BMJ Open. 2019 Aug 19;9(8):e031331. doi: 10.1136/bmjopen-2019-031331.
Prostate cancer is the second most common cause of cancer-related death in males after lung cancer, imposing a significant burden on the healthcare system in Australia. We propose the use of autoregressive integrated moving average (ARIMA) models in conjunction with population forecasts to provide for robust annual projections of prostate cancer.
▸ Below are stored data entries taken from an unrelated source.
Lemma transport_inv_send (c : CDPClient.t) (method : string)
    (params : option (list (string * Json))) :
  transport_inv c → transport_inv (CDPClient.send c method params).2.
Proof.
  intros [Hh Ht Ho Hi]. unfold CDPClient.send.
  destruct (negb (CDPClient.ws c) || negb (CDPClient.connected c)); [by split|].
  assert (Hfresh : (CDPClient.requestId c + 1)%N ∉ pending_ids c).
  { intros Hin. assert (Hin' : (CDPClient.requestId c + 1)%N ∈ settled_ids c ++ pending_ids c)
      by (apply elem_of_app; by right).
    apply Hi in Hin'. lia. }
  split; unfold pending_ids, timer_ids, settled_ids in *; client_fields.
  - rewrite JsMap.set_fresh by done. apply Forall_app. split; [done|]. by repeat constructor.
  - rewrite JsMap.keys_set_fresh by done. unfold JsMap.keys in *. by rewrite fmap_app, Ht.
  - rewrite JsMap.keys_set_fresh by done. rewrite app_assoc.
    apply NoDup_app. split_and!; [done | | apply NoDup_singleton].
    intros x Hx ->%list_elem_of_singleton. apply Hi in Hx. lia.
  - intros id. rewrite JsMap.keys_set_fresh by done. rewrite app_assoc, elem_of_app, Hi.
    rewrite list_elem_of_singleton. lia.
Qed.

(** Freeing one pending slot: the id leaves the pending ids and joins
    the settled ones. *)
Lemma free_slot (settled_before pending : list N) (id : N) :
  NoDup (settled_before ++ pending) → id ∈ pending →
  NoDup ((settled_before ++ [id]) ++ filter (fun k => k ≠ id) pending)
  ∧ ∀ x, x ∈ (settled_before ++ [id]) ++ filter (fun k => k ≠ id) pending
         ↔ x ∈ settled_before ++ pending.
Proof.
  intros (Hs & Hdisj & Hp)%NoDup_app Hin. split.
  - apply NoDup_app. split_and!.
    + apply NoDup_app. split_and!; [done | | apply NoDup_singleton].
      intros x Hx ->%list_elem_of_singleton. by apply (Hdisj id).
    + intros x [Hx| ->%list_elem_of_singleton]%elem_of_app [Hne Hxp]%list_elem_of_filter;
        [by apply (Hdisj x) | done].
    + by apply NoDup_filter.
  - intros x. rewrite !elem_of_app, list_elem_of_filter, list_elem_of_singleton.
    destruct (decide (x = id)) as [->|Hne]; [tauto | intuition].
Qed.

Lemma transport_inv_free (c : CDPClient.t) (id : N) (o : Settlement) :
  transport_inv c → id ∈ pending_ids c →
  transport_inv
    {| CDPClient.ws := CDPClient.ws c; CDPClient.requestId := CDPClient.requestId c;
       CDPClient.pendingRequests := JsMap.delete (CDPClient.pendingRequests c) id;
       CDPClient.sessionId := CDPClient.sessionId c; CDPClient.timeout := CDPClient.timeout c;
       CDPClient.connected := CDPClient.connected c;
       CDPClient.timers := CDPClient.clearTimeout (CDPClient.timers c) id;
       CDPClient.wire := CDPClient.wire c;
       CDPClient.settled := CDPClient.settled c ++ [(id, o)] |}.
Proof.
  intros [Hh Ht Ho Hi] Hin.
  destruct (free_slot (settled_ids c) (pending_ids c) id Ho Hin) as [Hnd Hmem].
  split; unfold pending_ids, timer_ids, settled_ids in *; client_fields.
  - unfold JsMap.delete. apply Forall_forall. intros e [_ He]%list_elem_of_filter.
    by eapply Forall_forall in Hh.
  - change (CDPClient.clearTimeout (CDPClient.timers c) id)
      with (JsMap.delete (CDPClient.timers c) id).
    by rewrite !JsMap.keys_delete, Ht.
  - rewrite fmap_app, JsMap.keys_delete. exact Hnd.
  - intros x. rewrite fmap_app, JsMap.keys_delete. cbn [fmap list_fmap fst]. rewrite Hmem. apply Hi.
Qed.

Lemma transport_inv_handleResponse (c : CDPClient.t) (r : CDPResponse) :
  transport_inv c → transport_inv (CDPClient.handleResponse c r).
Proof.
  intros Hinv. unfold CDPClient.handleResponse.
  destruct (JsMap.get (CDPClient.pendingRequests c) (response_id r)) as [p|] eqn:Hget; [|done].
  assert (Hh : pending_timeout p = response_id r).
  { pose proof (inv_handles c Hinv) as Hall. clear Hinv.
    induction (CDPClient.pendingRequests c) as [|[k v] m IH]; [done|].
    apply Forall_cons in Hall as [Hkv Hall]. simpl in Hget.
    destruct (decide (k = response_id r)) as [<-|Hne]; [by injection Hget as <- | by apply IH]. }
  rewrite Hh. apply transport_inv_free; [done|].
  by apply JsMap.get_Some_keys in Hget.
Qed.

Lemma transport_inv_timer_fire (c : CDPClient.t) (id : N) :
  transport_inv c → transport_inv (CDPClient.timer_fire c id).
Proof.
  intros Hinv. unfold CDPClient.timer_fire.
  destruct (JsMap.get (CDPClient.timers c) id) as [method|] eqn:Hget; [|done].
  apply transport_inv_free; [done|].
  apply JsMap.get_Some_keys in Hget. by rewrite <- (inv_timers c Hinv).
Qed.

(** The loop of [rejectAllPending], in closed form. *)
Lemma reject_all_fold (message : string) (pending : list (N * PendingRequest))
    (ts : list (N * string)) (log : list (N * Settlement)) :
  (foldl (CDPClient.reject_one message) (ts, log) pending).2
  = log ++ map (fun e => (e.1, ByDisconnect message)) pending
  ∧ ∀ k, k ∈ JsMap.keys (foldl (CDPClient.reject_one message) (ts, log) pending).1 →
         k ∈ JsMap.keys ts ∧ k ∉ map (fun e => pending_timeout e.2) pending.
Proof.
  revert ts log. induction pending as [|e pending IH]; intros ts log; simpl.
  - split; [by rewrite app_nil_r|]. intros k Hk. split; [done | apply not_elem_of_nil].
  - destruct (IH (CDPClient.clearTimeout ts (pending_timeout e.2))
                (log ++ [(e.1, ByDisconnect message)])) as [IH1 IH2].
    unfold CDPClient.reject_one at 2 4. simpl. split.
    + by rewrite IH1, <- app_assoc.
    + intros k Hk. apply IH2 in Hk as [Hk Hni].
      change (CDPClient.clearTimeout ts (pending_timeout e.2))
        with (JsMap.delete ts (pending_timeout e.2)) in Hk.
      rewrite JsMap.keys_delete in Hk. apply list_elem_of_filter in Hk as [Hne Hk].
      split; [done|]. by apply not_elem_of_cons.
Qed.

Lemma transport_inv_rejectAllPending (c : CDPClient.t) (message : string) :
  transport_inv c → transport_inv (CDPClient.rejectAllPending c message).
Proof.
  intros [Hh Ht Ho Hi]. unfold CDPClient.rejectAllPending.
  destruct (reject_all_fold message (CDPClient.pendingRequests c) (CDPClient.timers c)
              (CDPClient.settled c)) as [Hlog Hts].
  destruct (foldl _ _ _) as [ts log]. simpl in Hlog, Hts. subst log.
  assert (Hids : (CDPClient.settled c
                  ++ map (fun e => (e.1, ByDisconnect message)) (CDPClient.pendingRequests c)).*1
                 = settled_ids c ++ pending_ids c).
  { unfold settled_ids, pending_ids, JsMap.keys. rewrite fmap_app. f_equal.
    rewrite <- list_fmap_compose. done. }
  assert (Hempty : JsMap.keys ts = []).
  { destruct (JsMap.keys ts) as [|k ks] eqn:Hk; [done|]. exfalso.
    destruct (Hts k) as [Hin Hni]; [rewrite ?Hk; apply list_elem_of_here|].
    apply Hni. unfold timer_ids, pending_ids in Ht. rewrite Ht in Hin. clear -Hin Hh.
    induction (CDPClient.pendingRequests c) as [|[k' v'] m IH]; [by apply elem_of_nil in Hin|].
    apply Forall_cons in Hh as [Hkv Hh]. simpl in *.
    apply elem_of_cons in Hin as [->|Hin]; [rewrite Hkv; apply list_elem_of_here|].
    apply list_elem_of_further. by apply IH. }
  split; unfold pending_ids, timer_ids, settled_ids in *; client_fields.
  - constructor.
  - done.
  - rewrite Hids, app_nil_r. exact Ho.
  - intros id. rewrite Hids, app_nil_r. apply Hi.
Qed.

Lemma transport_inv_frame (c : CDPClient.t) (w : bool) (sid : option string) (k : bool) :
  transport_inv c →
  transport_inv
    {| CDPClient.ws := w; CDPClient.requestId := CDPClient.requestId c;
       CDPClient.pendingRequests := CDPClient.pendingRequests c;
       CDPClient.sessionId := sid; CDPClient.timeout := CDPClient.timeout c;
       CDPClient.connected := k; CDPClient.timers := CDPClient.timers c;
       CDPClient.wire := CDPClient.wire c; CDPClient.settled := CDPClient.settled c |}.
Proof. intros [Hh Ht Ho Hi]. by split. Qed.

Lemma transport_inv_step (c : CDPClient.t) (a : CDPClient.Action) :
  transport_inv c → transport_inv (CDPClient.step c a).
Proof.
  intros Hinv. destruct a as [| |method params|m|id| |]; simpl.
  - unfold CDPClient.connect. destruct (CDPClient.connected c); [done|].
    by apply transport_inv_frame.
  - by apply transport_inv_frame.
  - by apply transport_inv_send.
  - destruct m; simpl; [done | by apply transport_inv_handleResponse | done | done].
  - by apply transport_inv_timer_fire.
  - unfold CDPClient.disconnect. destruct (CDPClient.ws c); [|done].
    by apply transport_inv_rejectAllPending, transport_inv_frame.
  - by apply transport_inv_rejectAllPending, transport_inv_frame.
Qed.

Lemma transport_inv_run (trace : list CDPClient.Action) (c : CDPClient.t) :
  transport_inv c → transport_inv (CDPClient.run c trace).
Proof.
  revert c. induction trace as [|a trace IH]; intros c Hinv; [done|].
  apply IH. by apply transport_inv_step.
Qed.

(** The settlement log only grows. *)
Lemma settled_rejectAllPending (c : CDPClient.t) (message : string) :
  ∃ more, CDPClient.settled (CDPClient.rejectAllPending c message) = CDPClient.settled c ++ more.
Proof.
  unfold CDPClient.rejectAllPending.
  destruct (reject_all_fold message (CDPClient.pendingRequests c) (CDPClient.timers c)
              (CDPClient.settled c)) as [Hlog _].
  destruct (foldl _ _ _) as [ts log]. simpl in *. by eexists.
Qed.

Lemma settled_step (c : CDPClient.t) (a : CDPClient.Action) :
  ∃ more, CDPClient.settled (CDPClient.step c a) = CDPClient.settled c ++ more.
Proof.
  destruct a as [| |method params|m|id| |]; simpl.
  - exists []. unfold CDPClient.connect. destruct (CDPClient.connected c); by rewrite app_nil_r.
  - exists []. by rewrite app_nil_r.
  - exists []. unfold CDPClient.send.
    destruct (negb (CDPClient.ws c) || negb (CDPClient.connected c)); by rewrite app_nil_r.
  - destruct m as [|r| |]; simpl; try (exists []; by rewrite app_nil_r).
    unfold CDPClient.handleResponse. destruct (JsMap.get _ _); simpl; [by eexists|].
    exists []. by rewrite app_nil_r.
  - unfold CDPClient.timer_fire. destruct (JsMap.get _ _); simpl; [by eexists|].
    exists []. by rewrite app_nil_r.
  - unfold CDPClient.disconnect. destruct (CDPClient.ws c).
    + destruct (settled_rejectAllPending
                  {| CDPClient.ws := false; CDPClient.requestId := CDPClient.requestId c;
                     CDPClient.pendingRequests := CDPClient.pendingRequests c;
                     CDPClient.sessionId := CDPClient.sessionId c;
                     CDPClient.timeout := CDPClient.timeout c; CDPClient.connected := false;
                     CDPClient.timers := CDPClient.timers c; CDPClient.wire := CDPClient.wire c;
                     CDPClient.settled := CDPClient.settled c |} "Disconnected") as [more Hm].
      by exists more.
    + exists []. by rewrite app_nil_r.
  - unfold CDPClient.on_close.
    destruct (settled_rejectAllPending
                {| CDPClient.ws := CDPClient.ws c; CDPClient.requestId := CDPClient.requestId c;
                   CDPClient.pendingRequests := CDPClient.pendingRequests c;
                   CDPClient.sessionId := CDPClient.sessionId c;
                   CDPClient.timeout := CDPClient.timeout c; CDPClient.connected := false;
                   CDPClient.timers := CDPClient.timers c; CDPClient.wire := CDPClient.wire c;
                   CDPClient.settled := CDPClient.settled c |} "Connection closed") as [more Hm].
    by exists more.
Qed.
Data on the incidence and mortality from prostate cancer was obtained from the Australian Institute of Health and Welfare. We formulated several ARIMA models with different autocorrelation terms and chose one which provided for an accurate fit of the data based on the mean absolute percentage error (MAPE). We also assessed the model for external validity. A similar process was used to model age-standardised incidence and mortality rate for prostate cancer in Australia during the same time period.
The annual number of prostate cancer cases diagnosed in Australia increased from 3606 in 1982 to 20 065 in 2012. There were two peaks observed around 1994 and 2009. Among the various models evaluated, we found that the model with an autoregressive term of 1 (coefficient=0.45, p=0.028) as well as differencing the series provided the best fit, with a MAPE of 5.2%. External validation showed a good MAPE of 5.8% as well. We project prostate cancer incident cases in 2022 to rise to 25 283 cases (95% CI: 23 233 to 27 333).
Our study has accurately characterised the trend of prostate cancer incidence and mortality in Australia, and this information will prove useful for resource planning and manpower allocation.
前列腺癌是男性癌症相关死亡的第二大常见原因,仅次于肺癌,给澳大利亚的医疗保健系统带来了沉重负担。我们建议使用自回归积分移动平均(ARIMA)模型并结合人口预测,以对前列腺癌进行可靠的年度预测。
前列腺癌发病率和死亡率的数据来自澳大利亚卫生与福利研究所。我们构建了几个具有不同自相关项的ARIMA模型,并根据平均绝对百分比误差(MAPE)选择了一个能准确拟合数据的模型。我们还评估了该模型的外部有效性。在同一时期,采用类似的过程对澳大利亚前列腺癌的年龄标准化发病率和死亡率进行建模。
澳大利亚每年诊断出的前列腺癌病例数从1982年的3606例增加到2012年的20065例。在1994年和2009年左右观察到两个峰值。在评估的各种模型中,我们发现自回归项为1(系数 = 0.45,p = 0.028)且对序列进行差分的模型拟合效果最佳,MAPE为5.2%。外部验证显示MAPE也很好,为5.8%。我们预测2022年前列腺癌发病病例将增至25283例(95%CI:23233至27333)。
我们的研究准确地描述了澳大利亚前列腺癌发病率和死亡率的趋势,这些信息将有助于资源规划和人力分配。